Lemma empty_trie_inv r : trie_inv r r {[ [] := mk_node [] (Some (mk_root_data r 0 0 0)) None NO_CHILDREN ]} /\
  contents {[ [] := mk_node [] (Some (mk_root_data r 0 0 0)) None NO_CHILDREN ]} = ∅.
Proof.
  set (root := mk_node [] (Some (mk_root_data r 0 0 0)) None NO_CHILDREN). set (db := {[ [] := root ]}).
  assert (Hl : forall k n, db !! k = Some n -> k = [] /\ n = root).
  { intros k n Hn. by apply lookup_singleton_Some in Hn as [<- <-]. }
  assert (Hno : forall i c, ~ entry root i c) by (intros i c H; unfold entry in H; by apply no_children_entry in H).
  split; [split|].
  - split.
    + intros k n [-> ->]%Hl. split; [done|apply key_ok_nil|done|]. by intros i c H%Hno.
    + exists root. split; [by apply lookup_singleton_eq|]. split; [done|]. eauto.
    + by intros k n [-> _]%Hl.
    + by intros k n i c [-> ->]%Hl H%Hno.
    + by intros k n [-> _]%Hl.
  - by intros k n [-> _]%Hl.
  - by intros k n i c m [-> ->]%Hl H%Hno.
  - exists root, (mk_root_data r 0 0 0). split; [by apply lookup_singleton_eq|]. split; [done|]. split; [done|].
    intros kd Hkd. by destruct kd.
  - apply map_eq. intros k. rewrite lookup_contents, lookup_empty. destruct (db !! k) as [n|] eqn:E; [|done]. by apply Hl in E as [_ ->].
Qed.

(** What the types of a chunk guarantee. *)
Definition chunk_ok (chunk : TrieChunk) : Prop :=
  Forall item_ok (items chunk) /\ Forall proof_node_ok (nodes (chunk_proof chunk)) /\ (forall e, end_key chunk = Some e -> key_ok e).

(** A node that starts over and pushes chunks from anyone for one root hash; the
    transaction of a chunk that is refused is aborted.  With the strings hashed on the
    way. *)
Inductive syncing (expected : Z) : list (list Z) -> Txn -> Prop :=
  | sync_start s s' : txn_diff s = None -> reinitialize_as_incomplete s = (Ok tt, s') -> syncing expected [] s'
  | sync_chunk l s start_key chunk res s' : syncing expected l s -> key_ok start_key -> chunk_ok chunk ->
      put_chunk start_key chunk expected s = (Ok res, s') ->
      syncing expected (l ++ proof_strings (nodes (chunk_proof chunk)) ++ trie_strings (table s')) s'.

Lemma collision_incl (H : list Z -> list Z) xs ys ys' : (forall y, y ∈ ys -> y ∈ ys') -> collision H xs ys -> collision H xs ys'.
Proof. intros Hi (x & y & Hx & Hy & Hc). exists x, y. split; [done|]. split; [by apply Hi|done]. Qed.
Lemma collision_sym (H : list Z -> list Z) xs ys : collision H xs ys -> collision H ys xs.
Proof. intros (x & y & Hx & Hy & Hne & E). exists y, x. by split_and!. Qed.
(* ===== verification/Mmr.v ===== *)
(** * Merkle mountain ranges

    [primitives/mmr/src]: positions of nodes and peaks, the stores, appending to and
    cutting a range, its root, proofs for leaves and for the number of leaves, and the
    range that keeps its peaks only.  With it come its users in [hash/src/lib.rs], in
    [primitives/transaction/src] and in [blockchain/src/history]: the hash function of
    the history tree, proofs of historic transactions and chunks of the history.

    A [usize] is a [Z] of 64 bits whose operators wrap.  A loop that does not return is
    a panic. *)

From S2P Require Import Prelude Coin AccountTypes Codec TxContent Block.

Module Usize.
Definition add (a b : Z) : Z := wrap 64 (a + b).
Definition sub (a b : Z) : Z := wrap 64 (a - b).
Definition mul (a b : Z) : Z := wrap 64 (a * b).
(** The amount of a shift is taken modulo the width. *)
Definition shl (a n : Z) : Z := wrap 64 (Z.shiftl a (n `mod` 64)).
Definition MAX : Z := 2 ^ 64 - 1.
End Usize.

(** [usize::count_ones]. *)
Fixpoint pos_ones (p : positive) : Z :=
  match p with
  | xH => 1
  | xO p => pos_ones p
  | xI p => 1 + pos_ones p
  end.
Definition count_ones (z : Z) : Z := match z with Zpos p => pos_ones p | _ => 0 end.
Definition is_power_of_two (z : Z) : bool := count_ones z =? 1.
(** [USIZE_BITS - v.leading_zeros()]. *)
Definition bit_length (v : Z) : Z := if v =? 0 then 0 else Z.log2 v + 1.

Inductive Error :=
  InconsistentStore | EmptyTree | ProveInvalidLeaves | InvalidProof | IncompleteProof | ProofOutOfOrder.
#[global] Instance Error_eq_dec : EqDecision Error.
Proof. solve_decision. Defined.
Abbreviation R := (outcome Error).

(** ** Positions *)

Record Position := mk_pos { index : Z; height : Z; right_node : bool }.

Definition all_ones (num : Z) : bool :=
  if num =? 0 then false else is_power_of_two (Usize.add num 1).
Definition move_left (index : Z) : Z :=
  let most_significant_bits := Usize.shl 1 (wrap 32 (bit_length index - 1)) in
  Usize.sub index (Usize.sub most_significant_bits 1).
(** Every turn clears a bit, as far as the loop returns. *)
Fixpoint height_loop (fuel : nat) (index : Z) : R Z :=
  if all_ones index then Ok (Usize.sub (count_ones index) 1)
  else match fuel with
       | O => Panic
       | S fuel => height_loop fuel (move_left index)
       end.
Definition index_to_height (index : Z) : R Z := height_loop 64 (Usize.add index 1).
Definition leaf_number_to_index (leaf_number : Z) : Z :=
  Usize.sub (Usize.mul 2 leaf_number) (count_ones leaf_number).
□ □ □ □ □
- _Task prompt_:
Show each line of the data that contains the string "apply".

- _The completed task_:
  { intros k n Hn. by apply lookup_singleton_Some in Hn as [<- <-]. }
  assert (Hno : forall i c, ~ entry root i c) by (intros i c H; unfold entry in H; by apply no_children_entry in H).
    + intros k n [-> ->]%Hl. split; [done|apply key_ok_nil|done|]. by intros i c H%Hno.
    + exists root. split; [by apply lookup_singleton_eq|]. split; [done|]. eauto.
  - exists root, (mk_root_data r 0 0 0). split; [by apply lookup_singleton_eq|]. split; [done|]. split; [done|].
  - apply map_eq. intros k. rewrite lookup_contents, lookup_empty. destruct (db !! k) as [n|] eqn:E; [|done]. by apply Hl in E as [_ ->].
Proof. intros Hi (x & y & Hx & Hy & Hc). exists x, y. split; [done|]. split; [by apply Hi|done]. Qed.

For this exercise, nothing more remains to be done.